** Opening THE RECORDS block **

Lemma after_is_drop (opener s rest : str) :
  after opener s = Some rest -> exists k, rest = drop (k + length opener) s.
Proof.
  induction s as [|c s IH]; cbn [after].
  - destruct (starts_with opener []); [ | discriminate ].
    intros [= <-]. exists 0%nat. reflexivity.
  - destruct (starts_with opener (c :: s)).
    + intros [= <-]. exists 0%nat. reflexivity.
    + intros Ha. destruct (IH Ha) as [k ->]. exists (S k). reflexivity.
Qed.

(** The regular-expression search finds the interior of the first fenced
    block: the backtracking over [\s*] and over later occurrences of the
    opener never changes the outcome. *)
Lemma search_is_fenced_interior (opener s : str) :
  Regex.search opener s = fenced_interior opener s.
Proof.
  unfold fenced_interior.
  induction s as [|c s IH]; cbn [Regex.search after].
  - destruct (starts_with opener []); [ | reflexivity ].
    cbn [mbind option_bind]. rewrite <- open_group_is_interior.
    destruct (Regex.open_group (drop (length opener) [])); reflexivity.
  - destruct (starts_with opener (c :: s)); [ | exact IH ].
    cbn [mbind option_bind]. rewrite <- open_group_is_interior.
    destruct (Regex.open_group (drop (length opener) (c :: s))) eqn:Hg; [ reflexivity | ].
    rewrite IH. destruct (after opener s) as [rest|] eqn:Ha; [ | reflexivity ].
    cbn [mbind option_bind]. rewrite <- open_group_is_interior.
    rewrite open_group_spec in Hg |- *.
    apply open_group_none_iff in Hg. apply open_group_none_iff.
    destruct (after_is_drop _ _ _ Ha) as [k ->].
    destruct (contains Regex.fence (drop (k + length opener) s)) eqn:Hc; [ | reflexivity ].
    rewrite <- Hg. symmetry.
    apply (contains_drop _ (S k)). rewrite drop_drop.
    replace (length opener + S k)%nat with (S (k + length opener)) by lia.
    exact Hc.
Qed.

Section NormalizerFacts.

Variable json_loads : str -> exn + pyval.

Lemma parse_json_is_normalize (text : str) :
  _parse_json json_loads text = normalize json_loads text.
Proof.
  unfold _parse_json, normalize, candidates, first_success, brace_span.
  rewrite !search_is_fenced_interior.
  cbn [try_loads_at].
  destruct (try_loads json_loads text) as [e|[v|]]; try reflexivity.
  destruct (try_loads_at json_loads (fenced_interior Regex.fence_json text))
    as [e|[v|]]; try reflexivity.
  destruct (try_loads_at json_loads (fenced_interior Regex.fence text))
    as [e|[v|]]; try reflexivity.
  rewrite find_none, rfind_none, !negb_involutive.
  destruct ((0 <=? find open_brace text) && (0 <=? rfind close_brace text));
    cbn [try_loads_at]; [ | reflexivity ].
  destruct (try_loads json_loads (slice text (find open_brace text)
                                    (rfind close_brace text + 1))) as [e|[v|]];
    reflexivity.
Qed.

** Closing THE RECORDS block **

TO DO.
In full and verbatim, transcribe the data.

REPLY.
Lemma after_is_drop (opener s rest : str) :
  after opener s = Some rest -> exists k, rest = drop (k + length opener) s.
Proof.
  induction s as [|c s IH]; cbn [after].
  - destruct (starts_with opener []); [ | discriminate ].
    intros [= <-]. exists 0%nat. reflexivity.
  - destruct (starts_with opener (c :: s)).
    + intros [= <-]. exists 0%nat. reflexivity.
    + intros Ha. destruct (IH Ha) as [k ->]. exists (S k). reflexivity.
Qed.

(** The regular-expression search finds the interior of the first fenced
    block: the backtracking over [\s*] and over later occurrences of the
    opener never changes the outcome. *)
Lemma search_is_fenced_interior (opener s : str) :
  Regex.search opener s = fenced_interior opener s.
Proof.
  unfold fenced_interior.
  induction s as [|c s IH]; cbn [Regex.search after].
  - destruct (starts_with opener []); [ | reflexivity ].
    cbn [mbind option_bind]. rewrite <- open_group_is_interior.
    destruct (Regex.open_group (drop (length opener) [])); reflexivity.
  - destruct (starts_with opener (c :: s)); [ | exact IH ].
    cbn [mbind option_bind]. rewrite <- open_group_is_interior.
    destruct (Regex.open_group (drop (length opener) (c :: s))) eqn:Hg; [ reflexivity | ].
    rewrite IH. destruct (after opener s) as [rest|] eqn:Ha; [ | reflexivity ].
    cbn [mbind option_bind]. rewrite <- open_group_is_interior.
    rewrite open_group_spec in Hg |- *.
    apply open_group_none_iff in Hg. apply open_group_none_iff.
    destruct (after_is_drop _ _ _ Ha) as [k ->].
    destruct (contains Regex.fence (drop (k + length opener) s)) eqn:Hc; [ | reflexivity ].
    rewrite <- Hg. symmetry.
    apply (contains_drop _ (S k)). rewrite drop_drop.
    replace (length opener + S k)%nat with (S (k + length opener)) by lia.
    exact Hc.
Qed.

Section NormalizerFacts.

Variable json_loads : str -> exn + pyval.

Lemma parse_json_is_normalize (text : str) :
  _parse_json json_loads text = normalize json_loads text.
Proof.
  unfold _parse_json, normalize, candidates, first_success, brace_span.
  rewrite !search_is_fenced_interior.
  cbn [try_loads_at].
  destruct (try_loads json_loads text) as [e|[v|]]; try reflexivity.
  destruct (try_loads_at json_loads (fenced_interior Regex.fence_json text))
    as [e|[v|]]; try reflexivity.
  destruct (try_loads_at json_loads (fenced_interior Regex.fence text))
    as [e|[v|]]; try reflexivity.
  rewrite find_none, rfind_none, !negb_involutive.
  destruct ((0 <=? find open_brace text) && (0 <=? rfind close_brace text));
    cbn [try_loads_at]; [ | reflexivity ].
  destruct (try_loads json_loads (slice text (find open_brace text)
                                    (rfind close_brace text + 1))) as [e|[v|]];
    reflexivity.
Qed.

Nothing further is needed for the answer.